Tricked by the mirrors

A couple of weeks ago I posted a blog about the concept of phantom ring syndrome. Simply put, the phenomena revolves around instances where people feel a vibration or hear a ringing similar to their phone that sends them looking for their cell. We talked through the implications of this phenomenon and concluded that, despite being young, technology has a profound impact on how we think – even to the point of tricking our brain.

In my research for that post, I came across a blog written by a young man named Rob who lost his leg to sarcoma and suffers phantom limb syndrome. He reflects in his blog about his inability to rid himself of the pain of the missing limb.

That is, until his mom bought him a mirror.

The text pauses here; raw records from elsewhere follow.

(* ===== verification/Scenario.v ===== *)
(** Concrete runs of a connection.

    Executable versions of the side conditions of [System], which let a run be
    checked by computation, and a few runs that the examples and witnesses of
    the development use. *)

From S2P Require Import Prelude Varint Params Frame WriteLock Config State Core Stream Conn System Wake.

(** * Checking a run *)

Definition is_varintb (x : Z) : bool := (0 <=? x) && (x <=? varint_max).

Lemma is_varintb_ok x : is_varintb x = true -> is_varint x.
Proof. unfold is_varintb, is_varint. lia. Qed.

Definition params_validb (p : Parameters) : bool :=
  forallb is_varintb [MaxIdleTimeout p; InitialMaxData p; InitialMaxStreamDataBidiLocal p;
    InitialMaxStreamDataBidiRemote p; InitialMaxStreamDataUni p; InitialMaxStreamsBidi p;
    InitialMaxStreamsUni p; MaxDatagramFrameSize p; MaxRecordSize p] &&
  (InitialMaxStreamsBidi p <=? maxStreams) && (InitialMaxStreamsUni p <=? maxStreams) &&
  (DefaultMaxRecordSize <=? MaxRecordSize p).

Lemma params_validb_ok p : params_validb p = true -> params_valid p.
Proof.
  unfold params_validb. intros H. apply andb_true_iff in H as [[[H Hb]%andb_true_iff Hu]%andb_true_iff Hm].
  simpl in H. repeat apply andb_true_iff in H as [?%is_varintb_ok H]. split_and!; [|lia..].
  intros id f Hf. field_cases Hf; done.
Qed.

Definition frame_parsedb (f : frame) : bool :=
  match f with
  | ResetStream sid code fs => is_varintb sid && is_varintb code && is_varintb fs
  | StopSending sid code => is_varintb sid && is_varintb code
  | Stream sid off _ _ => is_varintb sid && is_varintb off
  | MaxData m => is_varintb m
  | MaxStreamData sid m => is_varintb sid && is_varintb m
  | MaxStreams _ m => (0 <=? m) && (m <=? maxStreams)
  | Blocked => true
  | ConnectionClose _ code ft _ => is_varintb code && is_varintb ft
  | Datagram _ => true
  | Ping _ seq => is_varintb seq
  | TransportParameters p => params_validb p
  end.

Lemma frame_parsedb_ok f : frame_parsedb f = true -> frame_parsed f.
Proof.
  destruct f; simpl; intros H; try done; try by apply params_validb_ok.
  all: repeat match type of H with _ && _ = true => apply andb_true_iff in H as [H ?%is_varintb_ok] end.
  all: try apply is_varintb_ok in H; done || (unfold is_varint in *; lia).
Qed.

Definition holdsb (c : Conn) (p : nat) : bool :=
  bool_decide (p < length (c_heap c))%nat && s_accepted (deref c p).

Definition validb (o : op) (c : Conn) : bool :=
  match o with
  | OpFrame _ f => bool_decide (c_closeErr c = None) && frame_parsedb f && is_varintb (zlen (frame_data f))
  | OpRead p _ | OpPeek p _ | OpReadDeadline p _ => holdsb c p && s_canRecv (deref c p)
  | OpCancelRead p code => holdsb c p && s_canRecv (deref c p) && is_varintb code
  | OpTrySend _ p | OpFinish p | OpWriteDeadline p _ | OpPriority p _ _ => holdsb c p && s_canSend (deref c p)
  | OpReserve p n => holdsb c p && s_canSend (deref c p) && ((0 <=? n) && (n <? 2 ^ 63))
  | OpCancelWrite p code => holdsb c p && s_canSend (deref c p) && is_varintb code
  | _ => true
  end.

Lemma holdsb_ok c p : holdsb c p = true -> holds c p.
Proof. unfold holdsb, holds. intros [H ?]%andb_true_iff. by apply bool_decide_eq_true in H. Qed.

Lemma validb_ok o c : validb o c = true -> valid o c.
Proof.
  destruct o; simpl; intros H; try done;
    repeat match type of H with _ && _ = true => apply andb_true_iff in H as [H ?] end;
    repeat split;
    first [ done | by apply holdsb_ok | by apply holdsb_ok in H as [? ?] | by apply is_varintb_ok
          | by apply bool_decide_eq_true in H | by apply frame_parsedb_ok | lia
          | match goal with H : is_varintb _ = true |- _ => by apply is_varintb_ok in H as [? ?] end | idtac ].
Qed.

Definition in_rangeb (c : Conn) : bool :=
  (c_received c + InitialConnectionReceiveWindow (c_config c) +
    InitialStreamReceiveWindow (c_config c) <=? varint_max) &&
  (i_max (c_inBidi c) <=? 2 ^ 60) && (i_max (c_inUni c) <=? 2 ^ 60) && (c_nextPing c <=? varint_max).

Lemma in_rangeb_ok c : in_rangeb c = true -> in_range c.
Proof. unfold in_rangeb, in_range. lia. Qed.

Section run.
Context {GA : GoAppend}.

(** The state after the operations, if each of them can run. *)
Fixpoint run (ops : list op) (c : Conn) : option Conn :=
  match ops with
  | [] => Some c
  | o :: ops => if in_rangeb c && validb o c then run ops (exec o c) else None
  end.

Lemma run_reach cfg isServer ops c c' : reach cfg isServer c -> run ops c = Some c' -> reach cfg isServer c'.
Proof.
  revert c. induction ops as [|o ops IH]; intros c Hr E; simpl in E; [by simplify_eq|].
  destruct (_ && _) eqn:Ev; [|done]. apply andb_true_iff in Ev as [Hi Hv].
  eapply IH; [|exact E]. constructor; [done|by apply in_rangeb_ok|by apply validb_ok].
Qed.

Lemma run_steps ops c c' : run ops c = Some c' -> steps c c'.
Proof.
  revert c. induction ops as [|o ops IH]; intros c E; simpl in E; [simplify_eq; constructor|].
  destruct (_ && _) eqn:Ev; [|done]. apply andb_true_iff in Ev as [Hi Hv].
  apply (steps_step o); [by apply in_rangeb_ok|by apply validb_ok|by apply IH].
Qed.
End run.

(** * Go's [append], doubling *)

Module Doubling.
#[global] Program Instance doubling : GoAppend := {| growslice old need := Nat.max (2 * old) need |}.
Next Obligation. intros. simpl. lia. Qed.
End Doubling.

(** * Runs *)

(** A client with the default configuration, whose peer allows ten streams of
    each kind and a kilobyte on each. *)
Definition demo_params : Parameters :=
  mkParameters 10000 4096 1024 1024 1024 10 10 1200 DefaultMaxRecordSize.

Definition demo_start : Conn := newConn DefaultConfig false 0.

Definition demo_ops : list op :=
  [ OpFrame 1 (TransportParameters demo_params);
    OpOpen dirBidi;
    OpOpen dirUni;
    OpFrame 2 (Stream 1 0 (str "hello") false);
    OpAccept dirBidi;
    OpRead 2 3;
    OpReserve 0 700;
    OpFrame 3 (Stream 3 0 (str "hi") true);
    OpAccept dirUni;
    OpRead 3 10 ].
(* ===== verification/LifeTheorems.v ===== *)
(** The life of a connection and of its streams: what completes a stream, what
    ends a connection, and that no blocked call is left waiting for something
    that has happened. *)

From S2P Require Import Prelude Varint Params Frame WriteLock Config State Core Stream Conn System Facts Ids Table Flow Life Control Wake Scenario.

(** * Blocked calls *)

(** What keeps [tryRead] and [tryPeek] waiting for [n] bytes. *)
Definition recv_blocked (p n : nat) (dl : Z) (c : Conn) : Prop :=
  c_closeErr c = None /\ s_canRecv (deref c p) = true /\ s_recvErr (deref c p) = None /\
  s_finRecv (deref c p) = false /\ s_readDeadline (deref c p) = dl /\ (length (unread (deref c p)) < n)%nat.

(** What keeps [trySend] waiting: the stream can still send, up to [m]. *)
Definition send_blocked (p : nat) (dl m : Z) (c : Conn) : Prop :=
  c_closeErr c = None /\ s_canSend (deref c p) = true /\ s_sendErr (deref c p) = None /\
  s_finSent (deref c p) = false /\ s_writeDeadline (deref c p) = dl /\ s_sendMax (deref c p) = m.

Lemma recv_blocked_live p n dl c : all_inv c -> ptr c p -> recv_blocked p n dl c -> live (RD p) c.
Proof.
  intros [_ Hf Hl] Hp (_ & Hc & He & Hfin & _ & _). simpl.
  rewrite (sl_done _ (lf_stream _ Hl p Hp)). unfold recvDone. rewrite Hc, Hfin. simpl.
  destruct (s_recvReset (deref c p)) eqn:Hr; [|by rewrite andb_false_r].
  pose proof (so_err _ _ (fl_stream _ Hf p Hp)) as [_ H]. destruct H; [by right|done].
Qed.

Lemma send_blocked_live p dl m c : all_inv c -> ptr c p -> send_blocked p dl m c -> live (WR p) c.
Proof.
  intros [_ _ Hl] Hp (_ & Hc & He & Hfin & _). simpl.
  rewrite (sl_done _ (lf_stream _ Hl p Hp)). unfold sendDone. rewrite Hc, Hfin, He. simpl. apply andb_false_r.
Qed.

Lemma recv_blocked_same p n dl c c' : same (RD p) c c' -> recv_blocked p n dl c -> recv_blocked p n dl c'.
Proof.
  intros [Ec (E1 & E2 & E3 & E4 & Hs)] (B0 & B1 & B2 & B3 & B4 & B5).
  unfold recv_blocked. rewrite Ec, E1, E2, E3, E4. split_and!; try done.
  apply suffix_length in Hs. lia.
Qed.

Lemma blocked_unread p c : flow_inv c -> ptr c p ->
  (s_roff (deref c p) <? length (s_rbuf (deref c p)))%nat = (0 <? length (unread (deref c p)))%nat.
Proof.
  intros Hf Hp. unfold unread. rewrite length_drop.
  destruct (Nat.ltb_spec (s_roff (deref c p)) (length (s_rbuf (deref c p)))), 
    (Nat.ltb_spec 0 (length (s_rbuf (deref c p)) - s_roff (deref c p))); lia || done.
Qed.

(** A blocked reader gets the channel of the stream's signal. *)
Lemma tryRead_blocked p n ch dl c :
  flow_inv c -> ptr c p -> recv_blocked p 1 dl c -> s_readSignal (deref c p) = Some ch ->
  (tryRead p n c).1 = TryWait ch dl.
Proof.
  intros Hf Hp (B0 & B1 & B2 & B3 & B4 & B5) Hs. unfold tryRead. rewrite B0, B2, B3, blocked_unread by done.
  destruct (Nat.ltb_spec 0 (length (unread (deref c p)))); [lia|]. simpl. by rewrite Hs, B4.
Qed.
(** [Read] *)
Lemma moved_read p q n c :
  flow_inv c -> ranges c -> ptr c q -> s_canRecv (deref c q) = true ->
  moved p [] (if bool_decide (q = p) then match (tryRead q n c).1 with TryDone d _ => d | _ => [] end else [])
    [] c (tryRead q n c).2.
Proof.
  intros H Hr Hq Hc. unfold tryRead.
  destruct (c_closeErr c); [simpl; destruct (bool_decide _); by apply moved_quiet|].
  destruct (s_recvErr (deref c q)) eqn:He; [simpl; destruct (bool_decide _); by apply moved_quiet|].
  destruct (_ <? _)%nat eqn:Eb.
  - cbn [fst snd]. set (d := take n (unread (deref c q))).
    assert (Hd : (length d <= length (unread (deref c q)))%nat) by (subst d; rewrite length_take; lia).
    pose proof (flow_read (length d) q c H Hr Hq He Hc Hd) as H1.
    destruct (readLocked_fields q (zlen d) (upd q (took (length d)) c)) as [Eh _]; [by apply ptr_upd|].
    rewrite deref_upd, heap_upd, list_insert_insert_eq in Eh by done.
    set (c1 := readLocked _ _ _) in *. assert (Hq1 : ptr c1 q) by (by rewrite Eh, length_insert).
    destruct (bool_decide (q = p)) eqn:Ep.
    + apply bool_decide_eq_true in Ep as ->. eapply moved_then; [|by apply quiet_complete].
      assert (Ed : deref c1 p = after_read (stream_window c) (zlen d) (took (length d) (deref c p))).
      { unfold deref at 1. rewrite Eh. by apply insert_lookup_total_eq. }
      apply moved_change. cbv zeta. rewrite Ed.
      destruct (took_fields (length d) (deref c p)) as (_ & _ & T3 & _ & T5 & _).
      pose proof (took_unread (length d) (deref c p) Hd) as Tu.
      pose proof (fl_stream _ H p Hq) as [A1 A2 A3 A4 A5 A6 A7 An A8 A9 A10 A11].
      pose proof (stream_received c H p Hq). pose proof (rg_windows _ Hr).
      pose proof (rg_stream _ Hr). pose proof (rg_conn _ Hr).
      split_and!; [| | |done|].
      * intros _. split; [done|]. rewrite app_nil_r. unfold after_read, unread. cbv zeta. simpl.
        change (unread (deref c p) = d ++ unread (took (length d) (deref c p))).
        rewrite Tu. apply take_rest.
      * unfold after_read. cbv zeta. simpl. rewrite T3, u64_id; [done|unfold is_u64; lia].
      * unfold after_read, took. cbv zeta. by destruct (_ =? _)%nat.
      * right. unfold after_read. cbv zeta. simpl. by rewrite T5.
    + apply bool_decide_eq_false in Ep. apply moved_quiet. apply (keepv_other _ p q); [|done].
      eapply only_trans; [by eapply only_insert|apply only_complete].
  - destruct (s_finRecv (deref c q)); simpl.
    + destruct (bool_decide _); by apply moved_quiet.
    + set (ch := default _ _). set (k := match _ with Some _ => _ | None => _ end).
      replace (if bool_decide (q = p) then [] else []) with (@nil byte) by (by destruct (bool_decide _)).
      apply moved_quiet. eapply keepv_trans; [by apply (keepv_heap data_of p c (set_c_chans k c))|].
      by apply keepv_upd.
Qed.

Lemma quiet_peek p q n c : quiet p c (tryPeek q n c).2.
Proof.
  unfold tryPeek. destruct (c_closeErr c); [done|]. destruct (s_recvErr (deref c q)); [done|].
  destruct (_ <=? _)%nat; [done|]. destruct (s_finRecv (deref c q)); [done|]. simpl.
  set (k := match _ with Some _ => _ | None => _ end).
  eapply keepv_trans; [by apply (keepv_heap data_of p c (set_c_chans k c))|]. by apply keepv_upd.
Qed.

Lemma quiet_trySend p now q c : quiet p c (trySend now q c).2.
Proof.
  unfold trySend. destruct (sendErrLocked q c); [done|]. case_match; [done|]. destruct (0 <? _); [done|]. simpl.
  set (c2 := upd q _ _).
  assert (Q : quiet p c c2).
  { subst c2. set (n := match _ with Some _ => _ | None => _ end).
    eapply keepv_trans; [by apply (keepv_heap data_of p c (set_c_chans n c))|]. by apply keepv_upd. }
  eapply keepv_trans; [exact Q|]. by apply (keepv_heap data_of p c2).
Qed.

(** The part of the data that survives the end of the receiving side. *)
Definition tail_of (s : stream) := (s_recvErr s, s_readOffset s, wdata s).

(** The receiving side of a stream ends with an error. *)
Lemma moved_recv_end p c c1 c2 :
  tail_of (deref c1 p) = tail_of (deref c2 p) -> s_recvErr (deref c1 p) <> None ->
  s_readOffset (deref c1 p) = s_readOffset (deref c p) -> wdata (deref c1 p) = wdata (deref c p) ->
  moved p [] [] [] c c2.
Proof.
  unfold tail_of. intros E He Hr Hw.
  assert (E1 : s_recvErr (deref c1 p) = s_recvErr (deref c2 p)) by congruence.
  assert (E2 : s_readOffset (deref c1 p) = s_readOffset (deref c2 p)) by congruence.
  apply moved_change. cbv zeta. split; [intros; exfalso; congruence|].
  split; [simpl; lia|]. split; [|by split; [|left]]. rewrite <- Hw. congruence.
Qed.

(** [CancelRead] *)
Lemma moved_cancelRead p q code c :
  flow_inv c -> ptr c q -> moved p [] [] [] c (cancelRead q code c).
Proof.
  intros H Hq. unfold cancelRead. case_match; [by apply moved_quiet|].
  set (f := fun s => set_s_readCancelled true _). set (s := deref c q).
  set (c1 := upd q f c). set (c1' := consumeLocked _ c1). set (c2 := upd q clear_rbuf c1').
  assert (Hq2 : ptr c2 q) by (subst c2 c1; simpl; by rewrite !length_insert).
  assert (O2 : only q c c2).
  { eapply only_trans; [apply (only_upd q f c)|]. eapply only_trans; [by apply (only_heap_eq q c1 c1')|apply only_upd]. }
  assert (T2 : keepv tail_of p c1 c2).
  { eapply keepv_trans; [by apply (keepv_heap _ p c1 c1')|]. by apply keepv_upd. }
  assert (D1 : deref c1 q = f s) by (by apply deref_upd).
  set (c3 := if negb (s_finRecv s) then _ else _).
  assert (Hc3 : c_heap c3 = c_heap c2) by (subst c3; by destruct (negb _)).
  forget c3. assert (Hq3 : ptr (broadcast_read q c3) q) by (apply ptr_broadcast_read; by rewrite Hc3).
  destruct (decide (p = q)) as [->|Hne].
  - eapply (moved_recv_end q c c1); [|by rewrite D1..].
    symmetry. assert (K : keepv tail_of q c1 (completeLocked q (broadcast_read q c3))); [|exact K].
    eapply keepv_trans; [exact T2|]. eapply keepv_trans; [by apply (keepv_heap _ q c2 c3)|].
    eapply keepv_trans; [by apply keepv_broadcast_read|]. by apply keepv_complete.
  - apply moved_quiet. eapply keepv_trans; [by apply (keepv_other _ p q c c2)|].
    eapply keepv_trans; [by apply (keepv_heap _ p c2 c3)|].
    eapply keepv_trans; [by apply keepv_broadcast_read|].
    apply (keepv_other _ p q); [apply only_complete|done].
Qed.

(** A STREAM frame *)
Lemma moved_stream_frame p id off data fin q c :
  flow_inv c -> ranges c -> ptr c q -> is_varint (zlen data) ->
  moved p (if bool_decide (q = p) then match (stream_frame id off data fin q c).1 with None => data | Some _ => [] end else [])
    [] [] c (stream_frame id off data fin q c).2.
Proof.
  intros H Hr Hq Hd.
  destruct (stream_frame_inv id off data fin q c H Hr Hq Hd)
    as [(e & -> & _)|[(-> & _ & -> & _)|(c1 & -> & Ho & Hf & Hrs & _ & _ & H1 & Eh & _)]];
    [simpl; destruct (bool_decide _); by apply moved_quiet..|]. cbn [fst snd].
  assert (Hq1 : ptr (broadcast_read q c1) q) by (apply ptr_broadcast_read; by rewrite Eh, length_insert).
  assert (H2 : flow_inv (broadcast_read q c1)) by (eapply flow_same; [by apply fv_broadcast_read|done]).
  eapply moved_then; [|by apply quiet_complete]. eapply moved_then; [|by apply keepv_broadcast_read].
  destruct (bool_decide (q = p)) eqn:Ep.
  - apply bool_decide_eq_true in Ep as ->.
    assert (Ed : deref c1 p = fed data fin (deref c p)) by (unfold deref at 1; rewrite Eh; by apply insert_lookup_total_eq).
    apply moved_change. cbv zeta. rewrite Ed. unfold fed. set (s1 := set_s_finRecv fin _).
    pose proof (fl_stream _ H p Hq) as Hs. destruct (buffer_fields data s1) as (_ & _ & B3 & _ & B5 & _).
    destruct (s_readCancelled (deref c p)) eqn:Ec.
    + assert (He : s_recvErr (deref c p) <> None) by (apply (so_err _ _ Hs); by left).
      split_and!; try done; [simpl; lia|by left].
    + rewrite B3, B5. split_and!; try done.
      * intros He. split; [done|]. by rewrite buffer_unread by apply (roff_le _ _ Hs).
      * simpl. lia.
      * unfold bufferLocked, append_rbuf. cbv zeta. by repeat case_match.
      * by left.
  - apply bool_decide_eq_false in Ep. apply moved_quiet. apply (keepv_other _ p q); [|done]. by eapply only_insert.
Qed.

Apparently a simple, but very elegant therapy has been devised for lower leg amputees using a mirror. The patient lays the mirror between their legs where it reflects the full length of the unaffected leg. When pain occurs, the patient simply moves their healthy leg in different ways and the brain registers this movement as if it was being done by the amputated leg. In this way, the brain is “tricked” into feeling better, even though nothing has really changed with the amputated leg.

Before I go any further, I want to state how grateful I am that someone came up with this solution to those in situations like this. I am thankful that God gave us the creativity to come up with such elegant ways to treat those who are hurting.

But, this also got me thinking about how we relate to technology and relationships and how each one effects depth. You see, if we are able to trick the brain (thankfully for the good in this young man’s case) by using a mirror to mimic what is not really there, think about how easy it is to trick our brain with other things that are merely a reflection of what is real?

After all if we have 500 friends on Facebook, hundreds of people to text, a webcam on our computer, and simple internet access, we should have everything we need, right?

But, we might be falling prey to the mirrors. While the mirrors show us what we want to see, it doesn’t make it real, and it doesn’t bring us any kind of long-term solution to shallow relationships.

In light of the mirrors and the desire to deepen ourselves I challenge you to engage in one of these activities today:

  1. 1. Spend 1 hour today without your cell phone and engage in real, face to face conversations.
  2. Declare a “Social Network Free Afternoon” (horrible title, sorry). Take the hours of 12-6 to engage in real relationships and stay off social networking.
  3. Spend 30 min – an hour outside in nature. Connect with what is real. Pray. Think. Re-connect with God and yourself.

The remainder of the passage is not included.